This is the fifteenth installment of an exploration of some
of the possible futures discussed on this blog, using the toolkit of narrative
fiction. Our narrator visits another school, catches the flu, and has his first
encounter with the Lakeland Republic’s health care system...
***********
I made some phone calls the next morning and got my schedule
sorted out for the next few days. Now that President Meeker had gotten things
sorted out with the Restos, I had a lot of things to discuss with the Lakeland
government, and I knew they’d want to know as much as possible about what was
going to change following the election back home.

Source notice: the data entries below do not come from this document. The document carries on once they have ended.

Lemma runs_trans cs1 cs2 st1 st2 st3 :
  runs cs1 st1 st2 → runs cs2 st2 st3 → runs (cs1 ++ cs2) st1 st3.
Proof.
  intros (tr1 & E1 & C1) (tr2 & E2 & C2). exists (tr1 ++ tr2).
  rewrite E2, E1, <- app_assoc, commands_app. by subst.
Qed.

#[export] Instance runs_nil_preorder : PreOrder (runs []).
Proof.
  split.
  - intros st. exists []. by rewrite app_nil_r.
  - intros x y z H1 H2. apply (runs_trans [] [] x y z H1 H2).
Qed.

Lemma runs_bind {A B} (m : M A) (f : A → M B) cs1 cs2 st :
  runs cs1 st (exec m st) → (∀ a st', runs cs2 st' (exec (f a) st')) →
  runs (cs1 ++ cs2) st (exec (m ≫= f) st).
Proof. intros H1 H2. rewrite exec_bind. eapply runs_trans; [done | apply H2]. Qed.

Lemma runs_produced {A} (m : M A) cs st :
  runs cs st (exec m st) → commands (produced m st) = cs.
Proof. intros (tr & E & C). by rewrite (produced_spec m st tr). Qed.

Section Debounce.
Context (w : World) (config : WatcherConfig).

Lemma log_runs msg : respects (runs []) (log w config msg).
Proof. unfold log, _log_to_file. respects_tac. Qed.
Lemma log_keeps_last_change msg : respects (keeps last_change) (log w config msg).
Proof. unfold log, _log_to_file. respects_tac. Qed.
Lemma log_keeps_tick msg : respects (keeps tick) (log w config msg).
Proof. unfold log, _log_to_file. respects_tac. Qed.
Lemma log_keeps_stop msg : respects (keeps stop_flag) (log w config msg).
Proof. unfold log, _log_to_file. respects_tac. Qed.
Hint Resolve log_runs log_keeps_last_change log_keeps_tick log_keeps_stop : fw.

Lemma _should_run_true st :
  elapsed_ok w config st →
  _should_run w config st =
    (true, set_last_change (time_time w (tick st)) (set_tick (S (tick st)) st)).
Proof.
  intros H. unfold _should_run, mbind, M_bind, next_tick, get, modify, mret, M_ret.
  cbn. apply Qle_bool_iff in H. by rewrite H.
Qed.

Lemma _should_run_false st :
  ¬ elapsed_ok w config st →
  _should_run w config st = (false, set_tick (S (tick st)) st).
Proof.
  intros H. unfold _should_run, mbind, M_bind, next_tick, get, modify, mret, M_ret.
  cbn. unfold elapsed_ok in H. rewrite <- Qle_bool_iff in H.
  by apply Bool.not_true_is_false in H as ->.
Qed.

Lemma _run_command_fires command event_type path st :
  nonempty command = true → elapsed_ok w config st →
  exec (_run_command w config command event_type path) st =
    exec (launch w config command event_type)
      (set_last_change (time_time w (tick st)) (set_tick (S (tick st)) st)).
Proof.
  intros Hc He. unfold _run_command. rewrite Hc. cbn [negb].
  rewrite exec_bind. unfold eval, exec at 2. rewrite (_should_run_true st He).
  reflexivity.
Qed.

Lemma _run_command_drops command event_type path st :
  nonempty command = true → ¬ elapsed_ok w config st →
  exec (_run_command w config command event_type path) st =
    exec (when (show_events config) (log w config ("⏳ Debouncing: " +:+ path)))
      (set_tick (S (tick st)) st).
Proof.
  intros Hc He. unfold _run_command. rewrite Hc. cbn [negb].
  rewrite exec_bind. unfold eval, exec at 2. rewrite (_should_run_false st He).
  reflexivity.
Qed.

Lemma launch_keeps_last_change c e : respects (keeps last_change) (launch w config c e).
Proof. unfold launch. respects_tac. Qed.

Lemma launch_runs c e st : runs [c] st (exec (launch w config c e) st).
Proof.
  unfold launch.
  apply (runs_bind _ _ [] [c]); [apply log_runs|]. intros _ st1.
  apply (runs_bind _ _ [] [c]).
  { assert (respects (runs []) next_tick) as Hn by respects_prim. apply Hn. }
  intros n st2.
  apply (runs_bind _ _ [c] []).
  { exists [Exec c]. done. }
  intros _ st3. revert st3. change (respects (runs []) (
    match subprocess_run w n c with
    | Completed returncode stdout stderr =>
        when (nonempty stdout) (emit (Print stdout));;
        when (nonempty stderr) (emit (PrintErr stderr));;
        (if (returncode =? 0)%Z
         then log w config ("✅ " +:+ e +:+ " command succeeded")
         else log w config ("❌ " +:+ e +:+ " command failed (exit "
                +:+ pretty returncode +:+ ")"))
    | TimeoutExpired => log w config "⏰ Command timed out"
    | LaunchError e0 => log w config ("❌ Command error: " +:+ e0)
    end;; when (oneshot config) (modify (set_stop_flag true)))).
  respects_tac.
Qed.

Lemma launch_sets_stop_flag c e st :
  oneshot config = true → stop_flag (exec (launch w config c e) st) = true.
Proof.
  intros Ho. unfold launch. rewrite !exec_bind, Ho. reflexivity.
Qed.

Lemma drop_runs path : respects (runs [])
  (when (show_events config) (log w config ("⏳ Debouncing: " +:+ path))).
Proof. respects_tac. Qed.
Lemma drop_keeps_last_change path : respects (keeps last_change)
  (when (show_events config) (log w config ("⏳ Debouncing: " +:+ path))).
Proof. respects_tac. Qed.

Lemma handle_change_exec path o n st :
  should_process config path = true →
  exec (handle_change w config path o n) st =
    exec (_run_command w config (resolved_command config (event_type o n))
            (event_type o n) path)
      (exec (when (show_events config)
               (log w config (event_message (event_type o n) path))) st).
Proof.
  intros Hp. unfold exec at 1. rewrite handle_change_by_type, Hp. cbn [negb].
  unfold exec, mbind, M_bind. by destruct (when _ _ st).
Qed.

(** A qualifying event whose debounce check passes: the resolved
    command is run, once, and the clock reading becomes the last
    trigger time. *)
Lemma handle_change_fires path o n st :
  should_process config path = true →
  nonempty (resolved_command config (event_type o n)) = true →
  elapsed_ok w config st →
  commands (produced (handle_change w config path o n) st)
    = [resolved_command config (event_type o n)]
  ∧ last_change (exec (handle_change w config path o n) st) = time_time w (tick st).
Proof.
  intros Hp Hc He.
  set (shown := when (show_events config)
                  (log w config (event_message (event_type o n) path))).
  assert (exec (handle_change w config path o n) st =
          exec (launch w config (resolved_command config (event_type o n)) (event_type o n))
            (set_last_change (time_time w (tick (exec shown st)))
               (set_tick (S (tick (exec shown st))) (exec shown st)))) as E.
  { rewrite (handle_change_exec path o n st Hp). fold shown.
    apply _run_command_fires; [done|].
    unfold elapsed_ok.
    assert (respects (keeps tick) shown) as -> by (unfold shown; respects_tac).
    assert (respects (keeps last_change) shown) as -> by (unfold shown; respects_tac).
    done. }
  assert (tick (exec shown st) = tick st) as Et.
  { assert (respects (keeps tick) shown) as H by (unfold shown; respects_tac). apply H. }
  split.
  - apply runs_produced. rewrite E.
    change [?c] with ([] ++ [c]). eapply runs_trans; [|apply launch_runs].
    assert (respects (runs []) shown) as H by (unfold shown; respects_tac).
    destruct (H st) as (tr & Etr & Ctr). exists tr. done.
  - rewrite E, launch_keeps_last_change. cbn. by rewrite Et.
Qed.

(** A qualifying event whose debounce check fails: no command is run
    and the last trigger time stays. *)
Lemma handle_change_drops path o n st :
  should_process config path = true →
  nonempty (resolved_command config (event_type o n)) = true →
  ¬ elapsed_ok w config st →
  commands (produced (handle_change w config path o n) st) = []
  ∧ last_change (exec (handle_change w config path o n) st) = last_change st.
Proof.
  intros Hp Hc He.
  set (shown := when (show_events config)
                  (log w config (event_message (event_type o n) path))).
  assert (respects (keeps tick) shown) as Ht by (unfold shown; respects_tac).
  assert (respects (keeps last_change) shown) as Hl by (unfold shown; respects_tac).
  assert (respects (runs []) shown) as Hr by (unfold shown; respects_tac).
  assert (exec (handle_change w config path o n) st =
          exec (when (show_events config) (log w config ("⏳ Debouncing: " +:+ path)))
            (set_tick (S (tick (exec shown st))) (exec shown st))) as E.
  { rewrite (handle_change_exec path o n st Hp). fold shown.
    apply _run_command_drops; [done|].
    unfold elapsed_ok. by rewrite Ht, Hl. }
  split.
  - apply runs_produced. rewrite E.
    change [] with (@nil string ++ []). eapply runs_trans; [|apply drop_runs].
    destruct (Hr st) as (tr & Etr & Ctr). exists tr. done.
  - rewrite E, drop_keeps_last_change. cbn. apply Hl.
Qed.
End Debounce.

(** C3 as stated fails: "no prior trigger recorded" is the value 0 of
    [last_change], the epoch, and the first event fires only if the
    clock reads at least one debounce window after it. With a window of
    10^13 ms and the clock at 1.8 * 10^9 s the first qualifying event runs
    no command. *)
Lemma first_event_fires_counterexample :
  ¬ (∀ w config st path o n,
       should_process config path = true →
       nonempty (resolved_command config (event_type o n)) = true →
       last_change st = 0%Q →
       commands (produced (handle_change w config path o n) st)
         = [resolved_command config (event_type o n)]).
Proof.
  intros H.
  specialize (H world_a_py (config_debounce (10 ^ 13)) State_init "/w/a.py"
                (a_py 100 10) (a_py 150 10) eq_refl eq_refl eq_refl).
  vm_compute in H. discriminate H.
Qed.

(** C3, amended. Two qualifying events with a resolved command, the
    first processed at least one debounce window after the recorded
    last-trigger time (0 when none has been recorded), the second
    processed less than one debounce window after the first with no
    trigger in between: the first runs its command, once, and its clock
    reading becomes the last-trigger time; the second runs no command and
    leaves the last-trigger time as it is. *)
Theorem debounce_single_fire w config st1 st2 p1 o1 n1 p2 o2 n2 :
  let first := handle_change w config p1 o1 n1 in
  let second := handle_change w config p2 o2 n2 in
  let now1 := time_time w (tick st1) in
  let now2 := time_time w (tick st2) in
  should_process config p1 = true →
  nonempty (resolved_command config (event_type o1 n1)) = true →
  should_process config p2 = true →
  nonempty (resolved_command config (event_type o2 n2)) = true →
  (inject_Z (debounce_ms config) <= (now1 - last_change st1) * 1000)%Q →
  last_change st2 = last_change (exec first st1) →
  ((now2 - now1) * 1000 < inject_Z (debounce_ms config))%Q →
  commands (produced first st1) = [resolved_command config (event_type o1 n1)]
  ∧ last_change (exec first st1) = now1
  ∧ commands (produced second st2) = []
  ∧ last_change (exec second st2) = now1.
Proof.
  cbv zeta. intros Hp1 Hc1 Hp2 Hc2 He1 Hl Hlt.
  destruct (handle_change_fires w config p1 o1 n1 st1 Hp1 Hc1 He1) as [Hr1 Hl1].
  destruct (handle_change_drops w config p2 o2 n2 st2 Hp2 Hc2) as [Hr2 Hl2].
  { unfold elapsed_ok. rewrite Hl, Hl1. apply Qlt_not_le, Hlt. }
  repeat split; try done.
  rewrite Hl2, Hl. exact Hl1.
Qed.

Lemma debounce_single_fire_witness :
  let first := handle_change world_a_py (config_debounce 5000) "/w/a.py"
                 (a_py 100 10) (a_py 150 10) in
  let second := handle_change world_a_py (config_debounce 5000) "/w/a.py"
                  (a_py 150 10) (a_py 170 10) in
  commands (produced first State_init) = ["echo modified"]
  ∧ last_change (exec first State_init) = time_time world_a_py 0
  ∧ commands (produced second (exec first State_init)) = []
  ∧ last_change (exec second (exec first State_init)) = time_time world_a_py 0.
Proof.
  apply (debounce_single_fire world_a_py (config_debounce 5000) State_init
           (exec (handle_change world_a_py (config_debounce 5000) "/w/a.py"
                    (a_py 100 10) (a_py 150 10)) State_init)
           "/w/a.py" (a_py 100 10) (a_py 150 10)
           "/w/a.py" (a_py 150 10) (a_py 170 10)).
  - reflexivity.
  - reflexivity.
  - reflexivity.
  - reflexivity.
  - vm_compute. discriminate.
  - reflexivity.
  - vm_compute. reflexivity.
Defined.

By quarter to nine I was climbing the marble stairs in front
of the Capitol, passing a midsized crowd of wide-eyed schoolchildren on a field
trip. The morning went into detailed discussions with government
officials—Melanie Berger from Meeker’s staff, Stuart Macallan from the State
Department, and Jaya Patel from the Department of Commerce—about the potential
reset in relations between their country and mine now that Barfield and the
Dem-Reps were out on their collective ear. They were frankly better prepared
for the discussion than I was; I’d taken the precaution of printing out the
position papers from Montrose’s transition team before I got on the train in
Pittsburgh, and reviewed them the night before, but it was pretty obvious that
the Lakelanders weren’t used to looking things up moment by moment on a veepad
and I was.
We had lunch downstairs in the congressional dining room, a
big pleasant space with tall windows letting in the autumn sunlight, and then
it was up to Meeker’s office and a long afternoon talking with the President. I
have no idea to this day if Isaiah Meeker plays poker, but if he does, I pity
the other players; the skill with which he tried to lure me into saying more
than I should, while gracefully evading any question of mine he didn’t want to
answer, was really quite impressive. I’m pretty sure that he ended up with a clearer
idea of the incoming administration’s foreign-policy plans than anyone outside
of Ellen Montrose’s inner circle was entitled to have, though in exchange I
think I got a good sense of how his administration was likely to respond to
some of the impending changes in inter-American relations—including some I was
pretty sure he didn’t know about yet.
Dinner was at a really pleasant French place two blocks from
the Capitol: Berger, Patel, her husband Ramaraj, and me—Macallan had to attend
some kind of event at the Texan embassy. The conversation stayed deftly on the
edge between too little politics to be interesting and too much to be safe.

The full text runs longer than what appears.